(** * css-refactoring-tools: the SCSS variable extractor of convert-to-scss.js

    A shallow embedding of [extractVariables] and [generateVariablesFile]
    (src/convert-to-scss.js) together with the properties of the variable
    scaffold they produce.

    Conventions of the embedding.
    - A JavaScript string is a [string], one [ascii] for one code unit (a
      unit beyond the range of [ascii] behaves as any character that is in
      none of the classes tested).  The two regular expressions of the
      script only ever inspect single characters, so they are embedded as
      the scanners they denote.
    - A JavaScript number is a [number]: [None] is NaN, [Some n] a
      non-negative value.  [parseInt] of a digit run is the binary64 value
      nearest to the integer it spells ([toNumber]), with [infinity] standing
      for +Infinity; below [2^53] that is the integer itself.
    - A [Set] of strings is the list of its elements in insertion order,
      which is the order [Array.from] reads them back in.
    - A property access on [undefined] throws: the functions return a
      [completion]. *)

From Stdlib Require Import Strings.String Strings.Ascii List NArith Bool Arith Lia.
From Stdlib Require Import Sorting.Sorted Sorting.Permutation.
From Stdlib Require Import Numbers.DecimalString Numbers.DecimalNat.
Import ListNotations.
(** C9: with [T >= 1] workers every run of the simulator can be completed,
    and the wall time it reports, the difference of the two clock readings,
    is at least [iters] times the duration of the serialized phase; the
    report names the [T] threads. *)
Theorem contention_floor (cfg : Bottleneck.config) (T : nat)
    (σ : Bottleneck.state) :
  (1 ≤ T)%nat → Bottleneck.reachable cfg T σ →
  (∃ es σ' r, Bottleneck.run cfg T es σ = Some σ' ∧
              Bottleneck.out σ' = Some r) ∧
  (∀ r, Bottleneck.out σ = Some r →
        Z.of_nat (Bottleneck.iters cfg) * Bottleneck.serial_ns cfg
          ≤ Bottleneck.rep_wall r ∧
        Bottleneck.rep_threads r = Z.of_nat T).
Proof.
  intros HT HI%Bottleneck.reachable_Inv. split.
  - destruct (Bottleneck.completes cfg T σ HI) as (es & σ' & Hrun & Hm).
    pose proof (Bottleneck.Inv_run _ _ _ _ _ HI Hrun) as HI'.
    pose proof (Bottleneck.inv_out _ _ _ HI') as Hout. rewrite Hm in Hout.
    destruct (Bottleneck.out σ') as [r|] eqn:Hr; [by eauto|simpl in Hout; lia].
  - intros r Hr.
    destruct (Bottleneck.report_sound cfg T σ r HT HI Hr) as (? & ? & _).
    done.
Qed.

Lemma contention_floor_witness :
  2 * 5000000 ≤ Bottleneck.rep_wall Bottleneck.sample_report ∧
  Bottleneck.rep_threads Bottleneck.sample_report = 2.
Proof.
  apply (contention_floor Bottleneck.small 2 Bottleneck.sample_final).
  - lia.
  - exists 0, Bottleneck.sample_run. vm_compute. reflexivity.
  - reflexivity.
Defined.

(** * Further properties of the three programs *)

(** X1: in the region of [omp_01_amdahl.cpp] that reads the number of
    threads, [nt] is assigned at most once: it is [0] until the assignment
    and the size [T] of the team from then on.  A worker can wait at the
    barrier while [nt] is still [0], but none leaves the barrier before the
    assignment.  Every run of the region can be completed, and when a
    region of [T >= 1] workers is over [nt] is [T], assigned exactly
    once. *)
Theorem thread_count_assigned_once (T : nat) (σ : CountRegion.state) :
  CountRegion.reachable T σ →
  (length (CountRegion.writers σ) ≤ 1)%nat ∧
  (CountRegion.nt σ = 0 ∨ CountRegion.nt σ = Z.of_nat T) ∧
  (∀ w, CountRegion.pcs σ !! w = Some CountRegion.Done →
        CountRegion.nt σ = Z.of_nat T) ∧
  (∃ sched σ', CountRegion.run sched σ = Some σ' ∧ CountRegion.finished σ') ∧
  ((1 ≤ T)%nat → CountRegion.finished σ →
   CountRegion.nt σ = Z.of_nat T ∧
   length (CountRegion.writers σ) = 1%nat).
Proof.
  intros HI%CountRegion.count_reachable_Inv.
  destruct (CountRegion.count_once T σ HI) as (Honce & Hval & Hleft).
  split_and!; [done|done|done|apply CountRegion.count_completes|].
  intros HT Hfin. by apply CountRegion.count_finished.
Qed.
Lemma error_logs_parse_events parsed envDir :
  length (error_logs (parse_events parsed envDir))
  = length (parse_events parsed envDir)
  /\ failed_calls (parse_events parsed envDir) = [].
Proof.
  destruct (parse_events_errors parsed envDir) as [Hlogs _].
  induction Hlogs as [|e evs [msg ->] _ [IHl IHf]]; [done |]. split.
  - unfold error_logs in *. rewrite omap_cons_eq. simpl. by rewrite IHl.
  - unfold failed_calls in *. simpl. exact IHf.
Qed.

Lemma readJsonKeys_thrown raw dp :
  (readJsonKeys raw dp).2 =
    if Js.truthy (Js.trim raw) then
      match JSON_parse raw with
      | Some (JArray parsed) =>
          if forallb (convertible dp) parsed then [] else [json_parse_error]
      | Some _ => []
      | None => [json_parse_error]
      end
    else [].
Proof.
  unfold readJsonKeys. destruct (Js.truthy _); [| done].
  destruct (JSON_parse raw) as [[]|]; try done.
  rewrite jsonEntries_prefix. simpl.
  replace (forallb (convertible dp) items)
    with (length (convertible_prefix dp items) =? length items)%nat;
    [by destruct (_ =? _)%nat |].
  induction items as [|e items IH]; [done |]. simpl.
  destruct (convertible dp e); simpl; [exact IH | done].
Qed.

End SyncErrors.

(** X16.  [runSync], which the watcher runs at start and after every
    debounced change, never rejects.  The pass first logs what the parsing
    of the env file met: that the file cannot be read, that the file named
    by [MAILTESTER_KEYS_JSON_PATH] cannot be read, that the JSON text does
    not parse or holds an entry that [String] cannot convert.  When the
    listing of the keys then rejects, no key is registered or deleted and
    the error is logged; otherwise the pass runs to its end whatever
    [registerKey] and [deleteKey] do, and besides the errors of the
    parsing it logs one error for each of their calls that rejected. *)
Theorem runSync_never_rejects `{Runtime} {S : Type} `{KeyManager S}
    (w : World S) (envVars : option EnvVars) (envDir : string) :
  result (runSync envVars envDir w) = Resolved tt
  /\ match (getAllKeysStatus (store w)).1 with
     | Rejected _ =>
         events (runSync envVars envDir w) =
           parse_events envVars envDir
           ++ [Call_getAllKeysStatus; Log Error "Watcher sync error" None]
     | Resolved _ =>
         runSync envVars envDir w = performSync envVars envDir w
         /\ events (performSync envVars envDir w) =
              parse_events envVars envDir
              ++ events (applyDesiredKeys (parseKeysFromEnv envVars envDir) w)
         /\ length (error_logs (events (performSync envVars envDir w)))
            = (length (parse_events envVars envDir)
               + length (failed_calls (events (performSync envVars envDir w))))%nat
     end
  /\ match envVars with
     | None =>
         parse_events envVars envDir =
           [Log Error "Failed to read .env file for watcher" None]
     | Some env =>
         let rawJson := Js.opt_or (MAILTESTER_KEYS_JSON env) "" in
         parse_events envVars envDir =
           (match MAILTESTER_KEYS_JSON_PATH env with
            | Some jsonPath =>
                if negb (Js.truthy rawJson) && Js.truthy jsonPath then
                  match fs_readFileSync
                          (path_resolve (Js.or_else envDir process_cwd) jsonPath)
                  with
                  | Some _ => []
                  | None => [path_read_error]
                  end
                else []
            | None => []
            end)
           ++ (if Js.truthy (Js.trim (rawJsonOf env envDir)) then
                 match JSON_parse (rawJsonOf env envDir) with
                 | Some (JArray parsed) =>
                     if forallb (convertible (defaultPlanOf env)) parsed
                     then [] else [json_parse_error]
                 | Some _ => []
                 | None => [json_parse_error]
                 end
               else [])
     end.
Proof.
  split; [| split].
  - unfold runSync, try_catch. rewrite performSync_run. simpl.
    destruct (getAllKeysStatus (store w)) as [[existing|err] s'] eqn:Hget.
    + by rewrite (applyDesiredKeys_run _ w existing s' Hget).
    + by rewrite (applyDesiredKeys_rejected _ w err s' Hget).
  - destruct (getAllKeysStatus (store w)) as [[existing|err] s'] eqn:Hget; simpl.
    + split; [| split].
      * unfold runSync, try_catch. rewrite performSync_run. simpl.
        by rewrite (applyDesiredKeys_run _ w existing s' Hget).
      * by rewrite performSync_run.
      * rewrite performSync_run. simpl. unfold error_logs, failed_calls.
        rewrite omap_app, List.filter_app, !length_app.
        destruct (error_logs_parse_events envVars envDir) as [Hl Hf].
        unfold error_logs, failed_calls in Hl, Hf. rewrite Hl, Hf. simpl.
        f_equal. exact (applyDesiredKeys_errors _ w existing s' Hget).
    + unfold runSync, try_catch. rewrite performSync_run. simpl.
      rewrite (applyDesiredKeys_rejected _ w err s' Hget). simpl.
      by rewrite <- app_assoc.
  - destruct envVars as [env|]; [| reflexivity].
    cbv zeta. unfold parse_events. rewrite parseKeysFromEnv_run_log.
    rewrite readJsonKeys_thrown. simpl. f_equal.
    unfold readRawJson. destruct (MAILTESTER_KEYS_JSON_PATH env); [| done].
    destruct (_ && _); [| done]. by destruct (fs_readFileSync _).
Qed.
(** An empty batch is not short-circuited: for a playlist with a non-zero
    count below the limit the first page is still fetched and the append is
    still called, with the empty list, and the counts end as they were. *)
Theorem add_of_no_tracks fuel playlist_id (self : SpotifyPlaylist R) o self' log r page :
  counter_get (playlist_count self) playlist_id <> 0 ->
  counter_get (playlist_count self) playlist_id < SONG_LIMIT ->
  user_playlist api (spotify self) (user self) playlist_id "tracks,next,name"
    = (r, inr page) ->
  add api fuel playlist_id [] self = (o, self', log) ->
  playlist_count self' = playlist_count self /\
  exists err,
    log = [Event (user_playlist_call (user self) playlist_id "tracks,next,name") None;
           Event (add_tracks_call (user self) playlist_id []) err].
Proof.
  intros Hsome Hroom Hfetch Hrun. apply add_follows_path in Hrun.
  assert (Hsame : counter_iadd (playlist_count self) playlist_id 0 = playlist_count self).
  { unfold counter_iadd, counter_get in *.
    destruct (playlist_count self !! playlist_id) as [c|] eqn:Hc; [|done].
    cbn. rewrite Z.add_0_r. by apply insert_id. }
  destruct Hrun as [e s l Hr|s l Hr|s1 l1 o s' l Hr Ht];
    inversion Hr; subst; cbn in *; try lia; try congruence.
  inversion Ht; subst; cbn; eauto.
Qed.

End Calls.

(** ** The standalone copy and the script *)

Section Copies.

Context {R : Type}.
Variable api : Spotify R.

Lemma remove_tracks_agrees fuel playlist_id n_tracks (self : SpotifyPlaylist R) :
  remove_tracks api fuel playlist_id n_tracks self
  = remove api fuel playlist_id n_tracks self \/
  exists self1 log1,
    remove api fuel playlist_id n_tracks self
    = (Raise (PlaylistError (limit_message n_tracks)), self1, log1) /\
    remove_tracks api fuel playlist_id n_tracks self
    = (Raise (SpotifyPlaylistException (limit_message n_tracks)), self1, log1).
Proof.
  unfold remove_tracks, remove, bind, remote, self_user, count_of, ret, raise. cbn.
  destruct (user_playlist api (spotify self) (user self) playlist_id "tracks,next,name")
    as [r [e|page]]; cbn; [by left|].
  destruct (counter_get (playlist_count self) playlist_id + n_tracks >=? SONG_LIMIT);
    cbn; [|by left].
  destruct (counter_get (playlist_count self) playlist_id + n_tracks - SONG_LIMIT
            >? counter_get (playlist_count self) playlist_id); cbn; [|by left].
  right. by eexists _, _.
Qed.

(** [add_track] of [spotify.py] and [add] of [playlist.py] do the same: the
    same remote calls with the same answers, the same object afterwards, and
    the same outcome, except that where [add] ends in the [TypeError] of
    calling [PlaylistError], [add_track] ends in that of calling
    [SpotifyPlaylistException]. *)
Theorem add_track_agrees_with_add fuel playlist_id tracks (self : SpotifyPlaylist R) :
  object_of (add_track api fuel playlist_id tracks self)
  = object_of (add api fuel playlist_id tracks self) /\
  log_of (add_track api fuel playlist_id tracks self)
  = log_of (add api fuel playlist_id tracks self) /\
  (outcome_of (add_track api fuel playlist_id tracks self)
   = outcome_of (add api fuel playlist_id tracks self) \/
   (outcome_of (add api fuel playlist_id tracks self)
    = Raise (TypeError "PlaylistError() takes no arguments") /\
    outcome_of (add_track api fuel playlist_id tracks self)
    = Raise (TypeError "SpotifyPlaylistException() takes no arguments"))).
Proof.
  unfold add_track, add, bind.
  destruct (remove_tracks_agrees fuel playlist_id (Z.of_nat (length tracks)) self)
    as [->|(self1 & log1 & -> & ->)]; [|cbn; auto].
  destruct (remove api fuel playlist_id (Z.of_nat (length tracks)) self)
    as [[[[]|e|] self1] log1]; cbn; auto.
  unfold add_try, try_except_SpotifyException, bind, remote, self_user,
    count_iadd, ret, raise. cbn.
  destruct (user_playlist_add_tracks api (spotify self1) (user self1) playlist_id tracks)
    as [r [e|results]]; cbn; auto.
  destruct e; cbn; auto.
Qed.

(** The script never evicts: it starts from an empty [Counter] and adds two
    tracks, so the eviction test sees 2 tracks in all and no removal call is
    issued, however full the playlist is and whatever the remote answers. *)
Theorem playlistbot_never_evicts fuel USER PLAYLIST_ID (client : R) :
  List.filter is_remove_call (log_of (playlistbot_main api fuel USER PLAYLIST_ID client))
  = [].
Proof.
  unfold playlistbot_main.
  destruct (add api fuel PLAYLIST_ID playlistbot_tracks (SpotifyPlaylist_init USER client))
    as [[o self'] log] eqn:Hrun. cbn.
  apply add_follows_path in Hrun.
  assert (Hwalk : forall pg (s s1 : SpotifyPlaylist R) ow lw,
            count_songs api fuel PLAYLIST_ID pg s = (ow, s1, lw) ->
            List.filter is_remove_call lw = []).
  { intros pg s s1 ow lw Hw. apply count_songs_next_only in Hw.
    by apply next_calls_filtered; [apply next_call_not_remove|]. }
  assert (Hremove : forall ow s1 l1,
            remove_path api fuel PLAYLIST_ID (Z.of_nat (length playlistbot_tracks))
              (SpotifyPlaylist_init USER client) ow s1 l1 ->
            List.filter is_remove_call l1 = []).
  { intros ow s1 l1 Hr. inversion Hr; subst; cbn in *; try done;
      try (unfold counter_get, SONG_LIMIT in *; rewrite lookup_empty in *; cbn in *; lia).
    eauto. }
  destruct Hrun as [e s l Hr|s l Hr|s1 l1 o s' l Hr Ht]; eauto.
  rewrite List.filter_app, (Hremove _ _ _ Hr). by inversion Ht.
Qed.

End Copies.

(** ** The further properties at concrete runs *)

Lemma removal_list_from_first_page_witness :
  let self := tracking 9999
    [page_response (inr (page_at 9999 100 0)); removed_response (inr tt);
     added_response (inr snapshot)] in
  [track 0]
  = take (Z.to_nat (counter_get (playlist_count self) "p"
                    + Z.of_nat (length [track 20000; track 20001]) - SONG_LIMIT))
      (items (page_at 9999 100 0)).
Proof.
  intros self.
  eapply (removal_list_from_first_page replay 1 "p" [track 20000; track 20001] self
            _ _ _ _ (page_at 9999 100 0) "jeff" "p" [track 0] None).
  - vm_compute. reflexivity.
  - reflexivity.
  - vm_compute. right. left. reflexivity.
Defined.

Lemma first_add_counts_then_appends_witness :
  add replay 2 "p" [track 500]
    (Self "jeff" (two_pages ++ [added_response (inr snapshot)]) ∅)
  = (Return snapshot,
     Self "jeff" []
       (<["p" := total_of [page_at 150 100 0; page_at 150 100 100]
                 + Z.of_nat (length [track 500])]> ∅),
     Event (user_playlist_call "jeff" "p" "tracks,next,name") None
     :: walk_log (page_at 150 100 0) [page_at 150 100 100]
     ++ [Event (add_tracks_call "jeff" "p" [track 500]) None]).
Proof.
  eapply (first_add_counts_then_appends replay 2 "p" [track 500] "jeff" _ ∅
            [page_response (inr (page_at 150 100 100)); added_response (inr snapshot)]
            (page_at 150 100 0) [page_at 150 100 100]
            [added_response (inr snapshot)] [] snapshot).
  - reflexivity.
  - vm_compute. reflexivity.
  - reflexivity.
  - eapply served_next; [reflexivity|reflexivity|]. apply served_last. reflexivity.
  - simpl. lia.
  - reflexivity.
Defined.

Lemma first_add_interrupted_walk_witness :
  add replay 2 "p" [track 500]
    (Self "jeff"
       [page_response (inr (page_at 150 100 0)); page_response (inl server_error)] ∅)
  = (Raise server_error,
     Self "jeff" [] (<["p" := total_of [page_at 150 100 0]]> ∅),
     Event (user_playlist_call "jeff" "p" "tracks,next,name") None
     :: walk_log (page_at 150 100 0) []
     ++ [Event (next_call (List.last [] (page_at 150 100 0))) (Some server_error)]).
Proof.
  eapply (first_add_interrupted_walk replay 2 "p" [track 500] "jeff" _ ∅
            [page_response (inl server_error)] (page_at 150 100 0) []
            server_error []).
  - reflexivity.
  - vm_compute. reflexivity.
  - reflexivity.
  - apply broken_here; reflexivity.
  - simpl. lia.
Defined.

Lemma add_leaves_other_playlists_witness :
  let self := Self "jeff" (two_pages ++ [added_response (inr snapshot)]) {[ "q" := 7 ]} in
  let run := add replay 2 "p" [track 500] self in
  user (object_of run) = user self /\
  playlist_count (object_of run) !! "q" = playlist_count self !! "q".
Proof.
  intros self run.
  eapply (add_leaves_other_playlists replay 2 "p" [track 500] self (outcome_of run)
            (object_of run) (log_of run) "q").
  - vm_compute. reflexivity.
  - discriminate.
Defined.

Lemma cached_counts_never_decrease_witness :
  let self := tracking 120
    [page_response (inr (page_at 120 100 0)); added_response (inr snapshot);
     page_response (inr (page_at 121 100 0)); added_response (inl server_error)] in
  let reqs := [("p", [track 500]); ("p", [track 501])] in
  counter_get (playlist_count self) "p"
  <= counter_get (playlist_count (fst (add_all replay 2 reqs self))) "p".
Proof.
  intros self reqs.
  apply (cached_counts_never_decrease replay 2 reqs self
           (fst (add_all replay 2 reqs self)) (snd (add_all replay 2 reqs self))).
  vm_compute. reflexivity.
Defined.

----------------

## TRY IT
Looking back over the data above, restate word for word the lines that begin at the line with "as [->|(self1 &" and end at the line with "remove_path api fuel", inclusive.

## WRITTEN ANSWER
    as [->|(self1 & log1 & -> & ->)]; [|cbn; auto].
  destruct (remove api fuel playlist_id (Z.of_nat (length tracks)) self)
    as [[[[]|e|] self1] log1]; cbn; auto.
  unfold add_try, try_except_SpotifyException, bind, remote, self_user,
    count_iadd, ret, raise. cbn.
  destruct (user_playlist_add_tracks api (spotify self1) (user self1) playlist_id tracks)
    as [r [e|results]]; cbn; auto.
  destruct e; cbn; auto.
Qed.

(** The script never evicts: it starts from an empty [Counter] and adds two
    tracks, so the eviction test sees 2 tracks in all and no removal call is
    issued, however full the playlist is and whatever the remote answers. *)
Theorem playlistbot_never_evicts fuel USER PLAYLIST_ID (client : R) :
  List.filter is_remove_call (log_of (playlistbot_main api fuel USER PLAYLIST_ID client))
  = [].
Proof.
  unfold playlistbot_main.
  destruct (add api fuel PLAYLIST_ID playlistbot_tracks (SpotifyPlaylist_init USER client))
    as [[o self'] log] eqn:Hrun. cbn.
  apply add_follows_path in Hrun.
  assert (Hwalk : forall pg (s s1 : SpotifyPlaylist R) ow lw,
            count_songs api fuel PLAYLIST_ID pg s = (ow, s1, lw) ->
            List.filter is_remove_call lw = []).
  { intros pg s s1 ow lw Hw. apply count_songs_next_only in Hw.
    by apply next_calls_filtered; [apply next_call_not_remove|]. }
  assert (Hremove : forall ow s1 l1,
            remove_path api fuel PLAYLIST_ID (Z.of_nat (length playlistbot_tracks))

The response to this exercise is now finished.